Huckabee is correct on a few points here.
Unions don't usually endorse Republican candidates, and they support Democratic candidates with contributions by margins of roughly 9 to 1, according to the Center for Responsive Politics.
But this year, two unions decided to endorse candidates in the primaries for both parties: The International Union of Painters and Allied Trades with 160,000 members, and the International Association of Machinists and Aerospace Workers with 720,000 members.
In the Democratic race, both unions endorsed Sen. Hillary Clinton, and in the Republican race, both endorsed Mike Huckabee.
We called both unions and they confirmed the "100 years" statement because it's the first time they've endorsed Republican candidates since they formed more than 100 years ago.
James Williams, head of the International Painters, said the union decided to endorse Republicans this year as a way of reflecting the sentiments of their Republican members, who make up about 30 percent of the union.
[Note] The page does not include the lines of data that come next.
(** ** Special values: the tables of ieee754.c *)
Definition konst (s : bool) (b m : Z) : fl := {| sign := s; bexp := b; mant := m |}.
Definition spcvals : list fl := [
  konst false (EMIN F - 1 + EBIAS F) 0; konst true (EMIN F - 1 + EBIAS F) 0;
  konst false (EBIAS F) 0; konst true (EBIAS F) 0;
  konst false (3 + EBIAS F) (2 ^ (MBITS F - 2)); konst true (3 + EBIAS F) (2 ^ (MBITS F - 2));
  konst false (EMAX F + 1 + EBIAS F) 0; konst true (EMAX F + 1 + EBIAS F) 0;
  konst false (EMAX F + 1 + EBIAS F) (2 ^ (MBITS F - 1) - 1);
  konst false (EMAX F + EBIAS F) (2 ^ MBITS F - 1); konst true (EMAX F + EBIAS F) (2 ^ MBITS F - 1);
  konst false (EMIN F + EBIAS F) 0; konst true (EMIN F + EBIAS F) 0;
  konst false (EMIN F - 1 + EBIAS F) 1; konst true (EMIN F - 1 + EBIAS F) 1;
  konst false (31 + EBIAS F) 0; konst false (63 + EBIAS F) 0 ].
Definition spcval (i : nat) (sn : bool) : fl := nth (i + (if sn then 1 else 0)) spcvals (konst false 0 0).
Definition fzero : bool → fl := spcval 0.
Definition fone : bool → fl := spcval 2.
Definition ften : bool → fl := spcval 4.
Definition finf : bool → fl := spcval 6.
Definition findef : fl := spcval 8 false.
Definition fmax : bool → fl := spcval 9.
Definition fmin : bool → fl := spcval 11.
Definition fmind : bool → fl := spcval 13.
Definition f1e31 : fl := spcval 15 false.
Definition f1e63 : fl := spcval 16 false.

(** FLUSHX: with denormals switched off, one counts as zero. *)
Definition FLUSH (c : csr) (v : fl) (k : comp) : csr * fl * comp :=
  if bool_decide (vc k = DNORM) && nod c then
    (SETCX c INEXACT, fzero (vs k), {| vc := ZERO; vs := vs k; ve := EMIN F - 1 + EBIAS F; vm := 0 |})
  else (c, v, k).

(** ** Common functions of ieee754sp.c and ieee754dp.c *)
Definition class (x : fl) : cls := vc (EXPLODE x).
Definition isnan (x : fl) : bool := match class x with SNAN | QNAN => true | _ => false end.
Definition issnan (x : fl) : bool := truthy (mant x .& MBIT (MBITS F - 1)).
(** The handler that xcpt calls for an enabled exception only prints. *)
Definition xcpt (c : csr) (r : fl) : fl * csr := (r, c).
Definition nanxcpt (c : csr) (r : fl) : fl * csr :=
  if negb (issnan r) then (r, c) else
  let c := SETCX c INVALID_OPERATION in
  if negb (truthy (mx c .& INVALID_OPERATION)) then
    let r := {| sign := sign r; bexp := bexp r; mant := Z.ldiff (mant r) (MBIT (MBITS F - 1)) |} in
    if isnan r then (r, c) else (findef, c)
  else (r, c).
Definition bestnan (x y : fl) : fl := if mant y <? mant x then x else y.

Definition get_rounding (c : csr) (sn : bool) (xm : Z) : Z :=
  if truthy (xm .& (MBIT 3 - 1)) then
    match rm c with
    | RZ => xm
    | RN => uw (xm + (3 + ((xm .>> 3) .& 1)))
    | RU => if negb sn then uw (xm + 8) else xm
    | RD => if sn then uw (xm + 8) else xm
    end
  else xm.

(** Sticky right shifts: SPXSRSXn and SPXSRSX1, XDPSRS and XDPSRS1. *)
Definition srs (v rs : Z) : Z :=
  if MBITS F + 3 <? rs then 1 else (v .>> rs) .| Z.b2z (truthy (uw (v .<< (W F - rs)))).
Definition srs1 (v : Z) : Z := (v .>> 1) .| (v .& 1).

(** The second half of [format]: rounding with its adjustment of the exponent,
    overflow, and the bit fields. *)
Definition round_adjust (c : csr) (sn : bool) (xe xm : Z) : csr * Z * Z :=
  if truthy (xm .& (MBIT 3 - 1)) then
    let c := SETCX c INEXACT in
    let c := if (xm .& (HIDDEN_BIT .<< 3)) =? 0 then SETCX c UNDERFLOW else c in
    let xm := get_rounding c sn xm in
    if truthy (xm .>> (MBITS F + 1 + 3)) then (c, xe + 1, xm .>> 1) else (c, xe, xm)
  else (c, xe, xm).
Definition pack (c : csr) (sn : bool) (xe xm : Z) : fl * csr :=
  if EMAX F <? xe then
    let c := SETCX (SETCX c OVERFLOW) INEXACT in
    (match rm c with
     | RN => finf sn
     | RZ => fmax sn
     | RU => if sn then fmax true else finf false
     | RD => if sn then finf true else fmax false
     end, c)
  else if (xm .& HIDDEN_BIT) =? 0 then
    let c := if truthy (mx c .& UNDERFLOW) then SETCX c UNDERFLOW else c in
    (build sn (EMIN F - 1 + EBIAS F) xm, c)
  else (build sn (xe + EBIAS F) (Z.ldiff xm HIDDEN_BIT), c).
Definition format_pack (c : csr) (sn : bool) (xe xm : Z) : fl * csr :=
  let '(c, xe, xm) := round_adjust c sn xe xm in pack c sn xe (xm .>> 3).
Definition format_ (c : csr) (sn : bool) (xe xm : Z) : fl * csr :=
  if xe <? EMIN F then
    let es := EMIN F - xe in
    if nod c then
      let c := SETCX (SETCX c UNDERFLOW) INEXACT in
      (match rm c with
       | RN | RZ => fzero sn
       | RU => if sn then fzero true else fmin false
       | RD => if sn then fmin true else fzero false
       end, c)
    else if (xe =? EMIN F - 1) && truthy (get_rounding c sn xm .>> (MBITS F + 1 + 3)) then
      format_pack (SETCX c INEXACT) sn (xe + 1) (Z.ldiff (get_rounding c sn xm .>> 1) (MBIT 3 - 1))
    else format_pack c sn (xe + es) (srs xm es)
  else format_pack c sn xe xm.
(** SPNORMRET2: the result, reported to the handler if an exception is enabled. *)
Definition NORMRET (c : csr) (sn : bool) (xe xm : Z) : fl * csr :=
  let '(V, c) := format_ c sn xe xm in if TSTX c then xcpt c V else (V, c).

(** while ((m >> k) == 0) { m <<= 1; e--; }, with as much fuel as the word has bits *)
Definition normalise (k m e : Z) : option (Z * Z) :=
  loop (Z.to_nat (W F)) (λ '(m, e), if (m .>> k) =? 0 then inl (uw (m .<< 1), e - 1) else inr (m, e)) (m, e).
End format.

#[global] Arguments fzero : simpl never.
#[global] Arguments fone : simpl never.
#[global] Arguments ften : simpl never.
#[global] Arguments finf : simpl never.
#[global] Arguments findef : simpl never.
#[global] Arguments fmax : simpl never.
#[global] Arguments fmin : simpl never.
#[global] Arguments fmind : simpl never.
Definition ieee754sp_format := format_ SP.
Definition ieee754dp_format := format_ DP.
Definition ieee754sp_class := class SP.
Definition ieee754dp_class := class DP.

(** ** What a number stands for

    Every finite number is an integer multiple of the least positive one, so a
    value is an integer in that unit; an exact result is a fraction [N / D] of it. *)
Inductive dir := Nearest | TowardZero | AwayFromZero.
Definition dir_of (r : rmode) (sn : bool) : dir :=
  match r with
  | RN => Nearest
  | RZ => TowardZero
  | RU => if sn then TowardZero else AwayFromZero
  | RD => if sn then AwayFromZero else TowardZero
  end.
(* ===== verification/FpArith.v ===== *)
(** * FpArith: addition, subtraction, multiplication and division

    sp_add.c, sp_sub.c, sp_mul.c and sp_div.c of arch/mips/math-emu and their
    double precision copies, as one definition each over a [format]. The theorems
    show that every result is the correctly rounded exact one, with the right
    flags, and what happens to zeros, infinities and NaNs. *)

From S2P Require Import Prelude Ieee754.
Import Ieee754.

Module FpArith.

(** Case analysis on the comparisons of the goal. *)
Ltac zbool := repeat match goal with
  | |- context [?x <? ?y] => destruct (Z.ltb_spec x y)
  | |- context [?x =? ?y] => destruct (Z.eqb_spec x y)
  | |- context [?x <=? ?y] => destruct (Z.leb_spec x y)
  end.

Section code.
Context (F : format).

(** SPDNORMX: a denormal is shifted up to the hidden bit. *)
Definition DNORM_ (k : comp) : option comp :=
  '(m, e) ← normalise F (MBITS F) (vm k) (ve k); Some {| vc := vc k; vs := vs k; ve := e; vm := m |}.

(** The end of add and sub: two normalised numbers, the second with its final sign. *)
Definition add_aligned (c : csr) (xs : bool) (xe xm : Z) (ys : bool) (ym : Z) : option (fl * csr) :=
  if bool_decide (xs = ys) then
    let xm := uw F (xm + ym) in
    let '(xe, xm) := if truthy (xm .>> (MBITS F + 1 + 3)) then (xe + 1, srs1 xm) else (xe, xm) in
    Some (NORMRET F c xs xe xm)
  else
    let '(xs, xm) := if ym <=? xm then (xs, uw F (xm - ym)) else (ys, uw F (ym - xm)) in
    if xm =? 0 then Some (fzero F (bool_decide (rm c = RD)), c) else
    '(xm, xe) ← normalise F (MBITS F + 3) xm xe;
    Some (NORMRET F c xs xe xm).
Definition add_finite (c : csr) (kx ky : comp) : option (fl * csr) :=
  let xm := uw F (vm kx .<< 3) in
  let ym := uw F (vm ky .<< 3) in
  let '(xe, xm, ym) :=
    if ve ky <? ve kx then (ve kx, xm, srs F ym (ve kx - ve ky))
    else if ve kx <? ve ky then (ve kx + (ve ky - ve kx), srs F xm (ve ky - ve kx), ym)
    else (ve kx, xm, ym) in
  add_aligned c (vs kx) xe xm (vs ky) ym.

Definition fadd (c : csr) (x y : fl) : option (fl * csr) :=
  let kx := EXPLODE F x in let ky := EXPLODE F y in
  let c := CLEARCX c in
  let '(c, x, kx) := FLUSH F c x kx in
  let '(c, y, ky) := FLUSH F c y ky in
  match vc kx, vc ky with
  | SNAN, _ | _, SNAN => Some (nanxcpt F (SETCX c INVALID_OPERATION) (findef F))
  | (ZERO | NORM | DNORM | INF), QNAN => Some (y, c)
  | QNAN, _ => Some (x, c)
  | INF, INF =>
      if bool_decide (vs kx = vs ky) then Some (x, c) else Some (xcpt (SETCX c INVALID_OPERATION) (findef F))
  | (NORM | ZERO | DNORM), INF => Some (y, c)
  | INF, (ZERO | NORM | DNORM) => Some (x, c)
  | ZERO, ZERO => if bool_decide (vs kx = vs ky) then Some (x, c) else Some (fzero F (bool_decide (rm c = RD)), c)
  | (NORM | DNORM), ZERO => Some (x, c)
  | ZERO, (NORM | DNORM) => Some (y, c)
  | DNORM, DNORM => kx ← DNORM_ kx; ky ← DNORM_ ky; add_finite c kx ky
  | NORM, DNORM => ky ← DNORM_ ky; add_finite c kx ky
  | DNORM, NORM => kx ← DNORM_ kx; add_finite c kx ky
  | NORM, NORM => add_finite c kx ky
  end.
The painters mailed out a ballot to more than 160,000 members and asked them to vote in each race and Huckabee was the GOP choice.
Add to that the fact that some members live in heavily Republican areas and are represented by Republican elected officials, he said. The endorsement is a way of reaching out beyond the unions' usual Democratic allies.
"The reality is that we have to work across the aisle with both Democrats and Republicans," Williams said. "It hasn't been done in the last seven years. But hopefully whoever is elected next will realize we can't have this polarization."
Huckabee may have won the endorsements because he actively campaigned for them. He was the only Republican to attend the national convention of the machinists' union in August 2007.
He also speaks regularly on the need for fair trade agreements and the problems of working men and women. Critics and supporters alike have described him as an "economic populist."
Not that Huckabee's union record is flawless: Unions have criticized him for crossing picket lines of the Writers Guild of America to appear on late-night television shows, among other things.
We searched for major union endorsements of any other Republican candidates and were unable to find one. A spokesperson with the AFL-CIO said the Huckabee endorsements were the only ones they knew of.
There are a lot of unusual things about Huckabee, a bass guitar-playing, Chuck Norris-approved preacher. Add Republican and union-endorsed to that list. We find his statement True.